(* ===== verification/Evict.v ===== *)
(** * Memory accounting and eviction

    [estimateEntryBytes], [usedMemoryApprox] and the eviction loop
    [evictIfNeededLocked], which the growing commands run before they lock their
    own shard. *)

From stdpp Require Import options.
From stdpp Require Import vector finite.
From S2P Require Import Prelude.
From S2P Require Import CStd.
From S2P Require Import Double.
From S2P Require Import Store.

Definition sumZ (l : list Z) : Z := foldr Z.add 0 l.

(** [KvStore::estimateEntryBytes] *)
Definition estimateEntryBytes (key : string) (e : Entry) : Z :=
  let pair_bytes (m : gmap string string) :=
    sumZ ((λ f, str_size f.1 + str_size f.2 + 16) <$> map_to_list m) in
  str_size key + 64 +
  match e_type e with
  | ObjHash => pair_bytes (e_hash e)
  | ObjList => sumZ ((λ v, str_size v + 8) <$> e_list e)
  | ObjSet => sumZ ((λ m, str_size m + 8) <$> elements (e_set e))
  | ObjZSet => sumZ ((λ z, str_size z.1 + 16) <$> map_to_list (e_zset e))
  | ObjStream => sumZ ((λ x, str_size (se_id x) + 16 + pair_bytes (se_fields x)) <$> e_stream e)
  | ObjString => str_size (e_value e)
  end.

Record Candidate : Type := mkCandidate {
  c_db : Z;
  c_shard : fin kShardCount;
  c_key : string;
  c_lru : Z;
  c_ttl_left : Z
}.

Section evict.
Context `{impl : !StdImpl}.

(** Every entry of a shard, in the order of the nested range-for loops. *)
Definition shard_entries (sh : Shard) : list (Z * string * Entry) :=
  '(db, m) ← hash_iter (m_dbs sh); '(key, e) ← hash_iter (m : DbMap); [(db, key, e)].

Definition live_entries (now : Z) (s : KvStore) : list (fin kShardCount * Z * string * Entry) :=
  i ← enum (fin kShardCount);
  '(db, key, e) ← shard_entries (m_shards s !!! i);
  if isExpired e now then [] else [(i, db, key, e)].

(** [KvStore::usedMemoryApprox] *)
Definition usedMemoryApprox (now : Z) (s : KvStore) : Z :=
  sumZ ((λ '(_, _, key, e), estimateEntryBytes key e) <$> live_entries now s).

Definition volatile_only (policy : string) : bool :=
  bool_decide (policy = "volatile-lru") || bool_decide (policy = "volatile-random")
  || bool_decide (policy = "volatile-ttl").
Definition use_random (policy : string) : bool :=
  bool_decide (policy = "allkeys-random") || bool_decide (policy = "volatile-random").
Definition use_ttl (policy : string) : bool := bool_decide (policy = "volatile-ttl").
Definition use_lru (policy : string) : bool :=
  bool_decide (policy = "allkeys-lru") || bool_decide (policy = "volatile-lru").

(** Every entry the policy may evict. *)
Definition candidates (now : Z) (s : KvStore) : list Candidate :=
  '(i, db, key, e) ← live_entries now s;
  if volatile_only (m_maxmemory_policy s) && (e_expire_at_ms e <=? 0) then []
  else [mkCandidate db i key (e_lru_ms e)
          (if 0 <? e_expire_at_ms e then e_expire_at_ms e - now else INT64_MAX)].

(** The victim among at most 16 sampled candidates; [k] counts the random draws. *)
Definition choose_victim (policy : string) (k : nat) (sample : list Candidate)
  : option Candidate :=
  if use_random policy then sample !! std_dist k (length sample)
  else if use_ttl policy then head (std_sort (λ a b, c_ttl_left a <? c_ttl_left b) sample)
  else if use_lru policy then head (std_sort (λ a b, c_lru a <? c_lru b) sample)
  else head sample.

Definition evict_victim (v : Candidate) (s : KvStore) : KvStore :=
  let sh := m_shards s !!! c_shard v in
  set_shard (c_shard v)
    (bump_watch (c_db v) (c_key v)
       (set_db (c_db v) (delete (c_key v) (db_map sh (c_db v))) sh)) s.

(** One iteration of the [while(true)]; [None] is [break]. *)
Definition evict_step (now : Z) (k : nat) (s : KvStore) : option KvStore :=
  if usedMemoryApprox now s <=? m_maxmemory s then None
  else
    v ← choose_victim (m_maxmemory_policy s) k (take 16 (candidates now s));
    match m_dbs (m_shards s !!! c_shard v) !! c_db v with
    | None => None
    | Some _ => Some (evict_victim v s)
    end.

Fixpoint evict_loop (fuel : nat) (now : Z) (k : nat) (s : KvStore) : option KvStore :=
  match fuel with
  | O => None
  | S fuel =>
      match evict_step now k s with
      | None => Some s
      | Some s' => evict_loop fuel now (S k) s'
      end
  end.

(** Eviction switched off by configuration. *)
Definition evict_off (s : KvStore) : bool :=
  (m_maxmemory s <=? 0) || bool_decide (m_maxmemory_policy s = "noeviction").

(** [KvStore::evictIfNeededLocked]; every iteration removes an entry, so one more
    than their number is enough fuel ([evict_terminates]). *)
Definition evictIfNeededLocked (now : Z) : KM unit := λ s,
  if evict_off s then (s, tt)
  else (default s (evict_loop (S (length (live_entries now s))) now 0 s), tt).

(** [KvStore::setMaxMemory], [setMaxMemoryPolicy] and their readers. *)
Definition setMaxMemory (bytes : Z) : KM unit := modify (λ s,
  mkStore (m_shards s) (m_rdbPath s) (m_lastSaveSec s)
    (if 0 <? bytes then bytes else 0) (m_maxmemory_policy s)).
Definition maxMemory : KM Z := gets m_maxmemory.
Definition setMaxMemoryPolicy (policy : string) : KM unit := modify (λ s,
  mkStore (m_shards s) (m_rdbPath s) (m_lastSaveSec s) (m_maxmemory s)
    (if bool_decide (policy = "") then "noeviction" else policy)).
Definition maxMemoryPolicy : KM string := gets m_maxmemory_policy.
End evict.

* * * * * * * * *

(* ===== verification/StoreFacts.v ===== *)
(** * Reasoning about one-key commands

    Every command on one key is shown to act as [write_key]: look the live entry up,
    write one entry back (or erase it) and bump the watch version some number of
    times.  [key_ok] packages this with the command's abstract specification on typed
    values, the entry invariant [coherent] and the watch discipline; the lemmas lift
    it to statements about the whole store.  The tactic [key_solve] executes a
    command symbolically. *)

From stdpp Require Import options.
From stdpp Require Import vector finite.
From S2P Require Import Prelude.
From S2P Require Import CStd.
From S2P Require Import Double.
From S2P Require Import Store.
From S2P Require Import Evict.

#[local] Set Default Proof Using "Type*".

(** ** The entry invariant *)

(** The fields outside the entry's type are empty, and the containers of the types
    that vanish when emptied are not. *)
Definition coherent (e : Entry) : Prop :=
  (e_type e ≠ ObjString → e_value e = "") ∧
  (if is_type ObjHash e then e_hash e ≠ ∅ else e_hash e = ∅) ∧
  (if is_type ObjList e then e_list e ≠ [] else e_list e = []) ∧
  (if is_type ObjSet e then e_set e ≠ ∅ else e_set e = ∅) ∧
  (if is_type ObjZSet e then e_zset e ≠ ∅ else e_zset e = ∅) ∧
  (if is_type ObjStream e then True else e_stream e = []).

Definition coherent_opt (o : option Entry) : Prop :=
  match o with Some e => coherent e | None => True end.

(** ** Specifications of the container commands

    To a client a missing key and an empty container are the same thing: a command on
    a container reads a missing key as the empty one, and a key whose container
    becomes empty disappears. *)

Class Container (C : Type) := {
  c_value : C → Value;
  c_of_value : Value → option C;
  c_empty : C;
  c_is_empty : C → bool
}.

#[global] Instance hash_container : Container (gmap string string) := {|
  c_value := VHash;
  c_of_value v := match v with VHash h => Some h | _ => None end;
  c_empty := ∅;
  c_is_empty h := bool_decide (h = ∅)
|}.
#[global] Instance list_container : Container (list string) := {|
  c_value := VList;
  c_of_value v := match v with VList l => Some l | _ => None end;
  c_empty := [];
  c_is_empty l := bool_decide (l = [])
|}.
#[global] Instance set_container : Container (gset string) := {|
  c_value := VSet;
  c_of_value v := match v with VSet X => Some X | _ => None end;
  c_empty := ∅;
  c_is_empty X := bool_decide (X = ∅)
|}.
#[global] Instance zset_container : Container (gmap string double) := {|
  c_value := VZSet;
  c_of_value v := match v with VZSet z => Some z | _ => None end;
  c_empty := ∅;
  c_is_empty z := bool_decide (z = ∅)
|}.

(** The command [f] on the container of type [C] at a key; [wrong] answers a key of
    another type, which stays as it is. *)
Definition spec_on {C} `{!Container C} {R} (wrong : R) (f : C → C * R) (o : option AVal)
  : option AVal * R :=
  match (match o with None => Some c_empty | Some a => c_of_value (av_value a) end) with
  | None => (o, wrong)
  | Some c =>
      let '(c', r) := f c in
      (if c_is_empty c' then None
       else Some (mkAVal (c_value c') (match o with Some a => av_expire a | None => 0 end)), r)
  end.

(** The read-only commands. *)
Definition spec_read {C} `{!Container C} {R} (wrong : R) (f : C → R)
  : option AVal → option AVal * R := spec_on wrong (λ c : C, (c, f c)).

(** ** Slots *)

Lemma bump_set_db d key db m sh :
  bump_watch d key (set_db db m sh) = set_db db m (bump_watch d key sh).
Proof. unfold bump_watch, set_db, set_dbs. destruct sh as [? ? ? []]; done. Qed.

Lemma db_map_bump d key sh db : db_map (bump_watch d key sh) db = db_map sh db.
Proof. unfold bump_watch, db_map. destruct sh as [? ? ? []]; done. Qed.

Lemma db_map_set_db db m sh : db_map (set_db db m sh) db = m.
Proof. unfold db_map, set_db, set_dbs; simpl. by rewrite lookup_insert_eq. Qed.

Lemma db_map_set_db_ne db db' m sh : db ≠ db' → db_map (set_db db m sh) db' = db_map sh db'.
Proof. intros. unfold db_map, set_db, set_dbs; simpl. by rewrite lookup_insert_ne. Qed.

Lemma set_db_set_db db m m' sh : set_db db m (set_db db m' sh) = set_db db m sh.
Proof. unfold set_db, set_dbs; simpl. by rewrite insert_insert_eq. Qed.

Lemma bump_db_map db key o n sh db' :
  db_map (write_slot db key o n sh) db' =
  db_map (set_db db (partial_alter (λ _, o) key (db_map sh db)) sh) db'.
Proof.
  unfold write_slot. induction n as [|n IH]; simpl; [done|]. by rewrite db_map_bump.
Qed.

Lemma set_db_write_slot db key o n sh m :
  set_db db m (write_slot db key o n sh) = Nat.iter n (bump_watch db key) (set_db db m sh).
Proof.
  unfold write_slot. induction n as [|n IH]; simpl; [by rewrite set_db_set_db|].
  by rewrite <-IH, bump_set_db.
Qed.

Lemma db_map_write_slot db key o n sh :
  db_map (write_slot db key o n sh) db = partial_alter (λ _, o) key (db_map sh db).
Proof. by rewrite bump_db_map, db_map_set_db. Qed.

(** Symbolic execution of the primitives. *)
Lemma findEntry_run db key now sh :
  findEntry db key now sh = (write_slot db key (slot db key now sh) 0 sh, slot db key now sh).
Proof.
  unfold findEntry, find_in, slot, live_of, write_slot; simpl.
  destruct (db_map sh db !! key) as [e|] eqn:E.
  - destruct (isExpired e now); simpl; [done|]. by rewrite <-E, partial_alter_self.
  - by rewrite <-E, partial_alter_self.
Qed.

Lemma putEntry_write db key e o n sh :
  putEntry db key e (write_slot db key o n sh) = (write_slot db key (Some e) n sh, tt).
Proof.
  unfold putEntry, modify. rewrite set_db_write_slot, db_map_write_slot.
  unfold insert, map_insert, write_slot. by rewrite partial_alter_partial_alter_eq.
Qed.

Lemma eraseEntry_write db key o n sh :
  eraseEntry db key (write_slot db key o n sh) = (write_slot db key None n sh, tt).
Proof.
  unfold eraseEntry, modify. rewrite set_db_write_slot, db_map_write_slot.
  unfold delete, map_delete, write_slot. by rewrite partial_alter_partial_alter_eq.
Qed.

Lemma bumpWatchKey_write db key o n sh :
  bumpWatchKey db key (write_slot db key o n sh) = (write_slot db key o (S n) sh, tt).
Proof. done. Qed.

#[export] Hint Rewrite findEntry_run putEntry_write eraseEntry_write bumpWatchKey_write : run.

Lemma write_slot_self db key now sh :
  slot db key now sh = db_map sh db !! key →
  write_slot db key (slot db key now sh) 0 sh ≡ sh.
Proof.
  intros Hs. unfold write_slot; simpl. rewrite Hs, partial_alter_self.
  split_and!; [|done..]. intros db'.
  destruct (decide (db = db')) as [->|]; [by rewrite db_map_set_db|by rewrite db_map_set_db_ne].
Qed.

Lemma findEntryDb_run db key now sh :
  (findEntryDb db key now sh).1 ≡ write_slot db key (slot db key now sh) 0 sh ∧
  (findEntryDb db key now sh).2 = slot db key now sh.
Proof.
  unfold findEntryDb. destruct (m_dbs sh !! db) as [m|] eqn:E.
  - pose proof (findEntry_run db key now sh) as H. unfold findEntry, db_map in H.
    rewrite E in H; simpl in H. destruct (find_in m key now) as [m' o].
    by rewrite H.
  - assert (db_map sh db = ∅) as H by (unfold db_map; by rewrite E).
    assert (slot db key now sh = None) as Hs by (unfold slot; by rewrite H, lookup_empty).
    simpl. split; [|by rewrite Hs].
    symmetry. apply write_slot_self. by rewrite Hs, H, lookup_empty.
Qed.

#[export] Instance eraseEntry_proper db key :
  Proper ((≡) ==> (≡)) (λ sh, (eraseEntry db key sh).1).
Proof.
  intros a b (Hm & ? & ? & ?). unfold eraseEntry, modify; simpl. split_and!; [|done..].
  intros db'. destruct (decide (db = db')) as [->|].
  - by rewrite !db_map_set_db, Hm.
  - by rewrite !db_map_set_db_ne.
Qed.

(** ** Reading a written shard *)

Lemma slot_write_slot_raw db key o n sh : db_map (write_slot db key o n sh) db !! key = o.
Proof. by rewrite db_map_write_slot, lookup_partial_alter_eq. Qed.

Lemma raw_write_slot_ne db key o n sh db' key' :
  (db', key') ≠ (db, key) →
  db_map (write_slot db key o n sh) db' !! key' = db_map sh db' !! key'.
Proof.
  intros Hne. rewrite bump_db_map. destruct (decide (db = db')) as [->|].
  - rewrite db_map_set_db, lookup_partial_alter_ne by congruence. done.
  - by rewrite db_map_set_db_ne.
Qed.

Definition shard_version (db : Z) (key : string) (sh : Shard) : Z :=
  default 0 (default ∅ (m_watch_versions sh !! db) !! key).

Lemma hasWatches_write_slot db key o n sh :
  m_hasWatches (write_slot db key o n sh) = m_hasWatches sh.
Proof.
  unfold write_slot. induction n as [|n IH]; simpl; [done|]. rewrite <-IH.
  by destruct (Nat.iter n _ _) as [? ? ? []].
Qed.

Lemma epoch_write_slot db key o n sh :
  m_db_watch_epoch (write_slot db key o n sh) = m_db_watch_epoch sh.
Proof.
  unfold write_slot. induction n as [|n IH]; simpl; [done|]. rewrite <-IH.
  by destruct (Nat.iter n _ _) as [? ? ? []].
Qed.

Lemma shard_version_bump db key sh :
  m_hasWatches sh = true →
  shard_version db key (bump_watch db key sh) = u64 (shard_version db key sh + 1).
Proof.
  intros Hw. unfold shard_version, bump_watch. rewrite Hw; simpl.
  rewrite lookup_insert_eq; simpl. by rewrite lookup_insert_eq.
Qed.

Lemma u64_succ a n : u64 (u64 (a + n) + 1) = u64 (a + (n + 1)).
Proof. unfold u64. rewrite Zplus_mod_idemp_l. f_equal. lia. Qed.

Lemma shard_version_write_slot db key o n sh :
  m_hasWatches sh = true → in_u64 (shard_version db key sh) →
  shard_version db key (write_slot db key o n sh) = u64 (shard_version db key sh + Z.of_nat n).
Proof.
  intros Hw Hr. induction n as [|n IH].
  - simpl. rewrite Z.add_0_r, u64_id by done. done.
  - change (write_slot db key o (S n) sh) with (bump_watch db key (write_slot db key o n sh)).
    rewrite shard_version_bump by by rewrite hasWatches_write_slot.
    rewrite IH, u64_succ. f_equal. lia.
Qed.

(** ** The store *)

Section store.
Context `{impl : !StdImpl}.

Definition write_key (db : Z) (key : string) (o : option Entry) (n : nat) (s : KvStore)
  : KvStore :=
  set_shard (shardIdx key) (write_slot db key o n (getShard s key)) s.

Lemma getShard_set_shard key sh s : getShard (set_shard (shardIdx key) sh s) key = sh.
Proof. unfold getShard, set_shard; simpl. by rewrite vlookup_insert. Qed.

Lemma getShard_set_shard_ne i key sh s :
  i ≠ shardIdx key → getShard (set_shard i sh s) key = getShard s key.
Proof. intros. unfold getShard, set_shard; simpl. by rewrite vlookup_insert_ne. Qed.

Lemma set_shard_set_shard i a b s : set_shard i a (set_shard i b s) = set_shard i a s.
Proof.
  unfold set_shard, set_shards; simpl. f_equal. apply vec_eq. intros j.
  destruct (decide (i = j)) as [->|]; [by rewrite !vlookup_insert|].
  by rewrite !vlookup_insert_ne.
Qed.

* * * * * * * * *

All lines of the records containing "isExpired" should be shown.

→ Written solution
  if isExpired e now then [] else [(i, db, key, e)].
  - destruct (isExpired e now); simpl; [done|]. by rewrite <-E, partial_alter_self.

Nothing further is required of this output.